(Beginning of RECORD EXTRACTS)

Lemma block_comment_loop_cuts nested s : ∀ depth pos,
  ∃ a b, s = a ++ b ∧ block_comment_loop nested depth pos s = pos + slen a.
Proof.
  induction s as [s IH] using (induction_ltof1 _ (@length _)); unfold ltof in IH.
  intros depth pos. destruct s as [|c1 r1]; simpl.
  { exists [], []. split; [done|simpl; lia]. }
  assert (Hone : ∀ d, ∃ a b, c1 :: r1 = a ++ b ∧
    block_comment_loop nested d (pos + len_utf8 c1) r1 = pos + slen a).
  { intros d. destruct (IH r1 ltac:(simpl; lia) d (pos + len_utf8 c1)) as (a & b & -> & ->).
    exists (c1 :: a), b. split; [done|simpl; lia]. }
  destruct r1 as [|c2 r2]; [apply Hone|].
  assert (Htwo : ∀ d, len_utf8 c1 = 1 → len_utf8 c2 = 1 →
    ∃ a b, c1 :: c2 :: r2 = a ++ b ∧
    block_comment_loop nested d (pos + 2) r2 = pos + slen a).
  { intros d H1 H2. destruct (IH r2 ltac:(simpl; lia) d (pos + 2)) as (a & b & -> & ->).
    exists (c1 :: c2 :: a), b. split; [done|simpl; lia]. }
  destruct (nested && _ && _) eqn:E1; [bools; subst; apply Htwo; done|].
  destruct ((c1 =? c_star)%N && _) eqn:E2; [|apply Hone].
  bools; subst. case_match; [|by apply Htwo].
  exists [c_star; c_slash], r2. done.
Qed.

Lemma slice_from_ascii c s : (c < 128)%N → slice_from 1 (c :: s) = Some s.
Proof.
  intros Hc. unfold slice_from.
  pose proof (split_at_app [c] s) as E. cbn [slen app] in E.
  rewrite len_utf8_ascii in E by done. change (1 + 0) with 1 in E. by rewrite E.
Qed.

Lemma block_comment_len_cuts nested s :
  ∃ n, block_comment_len (c_slash :: c_star :: s) nested = Some n
       ∧ ∃ a b, s = a ++ b ∧ n = slen (c_slash :: c_star :: a).
Proof.
  unfold block_comment_len. destruct (slen _ <=? 2) eqn:E.
  - exists 2. split; [done|]. exists [], s. done.
  - pose proof (split_at_app [c_slash; c_star] s) as Hs.
    change (slen [c_slash; c_star]) with 2 in Hs. unfold slice_from.
    cbn [app] in Hs. rewrite Hs. simpl.
    destruct (block_comment_loop_cuts nested s 1 2) as (a & b & Ha & ->).
    eexists; split; [done|]. exists a, b. split; [done|].
    reflexivity.
Qed.

Lemma parameter_suffix_cuts s : ∀ pos,
  ∃ a b, s = a ++ b ∧ parameter_suffix s pos = pos + slen a.
Proof.
  induction s as [|c s IH]; intros pos; simpl.
  { exists [], []. split; [done|simpl; lia]. }
  case_match; [exists [], (c :: s); split; [done|simpl; lia]|].
  case_match; [exists [c], s; split; [done|simpl; lia]|].
  destruct (IH (pos + len_utf8 c)) as (a & b & -> & ->).
  exists (c :: a), b. split; [done|simpl; lia].
Qed.

Lemma parameter_loop_cuts s : ∀ pos named,
  ∃ a b, s = a ++ b ∧ parameter_loop s pos named = pos + slen a.
Proof.
  induction s as [s IH] using (induction_ltof1 _ (@length _)); unfold ltof in IH.
  intros pos named. destruct s as [|ch r]; simpl.
  { exists [], []. split; [done|simpl; lia]. }
  assert (Hstop : ∃ a b, ch :: r = a ++ b ∧ pos = pos + slen a).
  { exists [], (ch :: r). split; [done|simpl; lia]. }
  assert (Hsuf : (ch =? c_lparen)%N && named = true → ∃ a b, ch :: r = a ++ b ∧
    parameter_suffix r (pos + 1) = pos + slen a).
  { intros E. bools; subst.
    destruct (parameter_suffix_cuts r (pos + 1)) as (a & b & -> & ->).
    exists (c_lparen :: a), b. split; [done|].
    change (slen (c_lparen :: a)) with (1 + slen a). lia. }
  case_match.
  { destruct (IH r ltac:(simpl; lia) (pos + len_utf8 ch) true) as (a & b & -> & ->).
    exists (ch :: a), b. split; [done|simpl; lia]. }
  destruct r as [|c2 r2].
  { case_match; auto. }
  destruct ((ch =? c_colon)%N && _) eqn:E2.
  { bools; subst. destruct (IH r2 ltac:(simpl; lia) (pos + 2) named) as (a & b & -> & ->).
    exists (c_colon :: c_colon :: a), b. split; [done|].
    change (slen (c_colon :: c_colon :: a)) with (2 + slen a). lia. }
  case_match; auto.
Qed.

Lemma sqlite_parameter_len_cuts c s :
  (c < 128)%N → ∃ n, sqlite_parameter_len (c :: s) = Some n ∧ cuts n (c :: s).
Proof.
  intros Hc. unfold sqlite_parameter_len. destruct (slen _ <=? 1) eqn:E.
  - exists 1. split; [done|]. exists [c], s. simpl. rewrite len_utf8_ascii by done. auto.
  - rewrite slice_from_ascii by done. simpl.
    destruct (parameter_loop_cuts s 1 false) as (a & b & -> & ->).
    eexists; split; [done|]. exists (c :: a), b.
    simpl. rewrite len_utf8_ascii by done. auto.
Qed.

Lemma find_str_Some pat s n :
  find_str pat s = Some n → ∃ a b, s = a ++ pat ++ b ∧ n = slen a.
Proof.
  revert n. induction s as [|c s IH]; intros n; simpl.
  - destruct (starts_with pat []) eqn:E; [|done]. intros [= <-].
    apply starts_with_spec in E as [r Hr]. exists [], r. done.
  - destruct (starts_with pat (c :: s)) eqn:E.
    + intros [= <-]. apply starts_with_spec in E as [r Hr]. exists [], r. done.
    + destruct (find_str pat s) as [m|] eqn:Ef; [|done]. intros [= <-].
      destruct (IH m eq_refl) as (a & b & -> & ->). exists (c :: a), b. done.
Qed.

(End of RECORD EXTRACTS)

YOUR INSTRUCTIONS =>
State the number of lines in the records above that contain the string "unfold", and give nothing else.

WRITTEN SOLUTION =>
6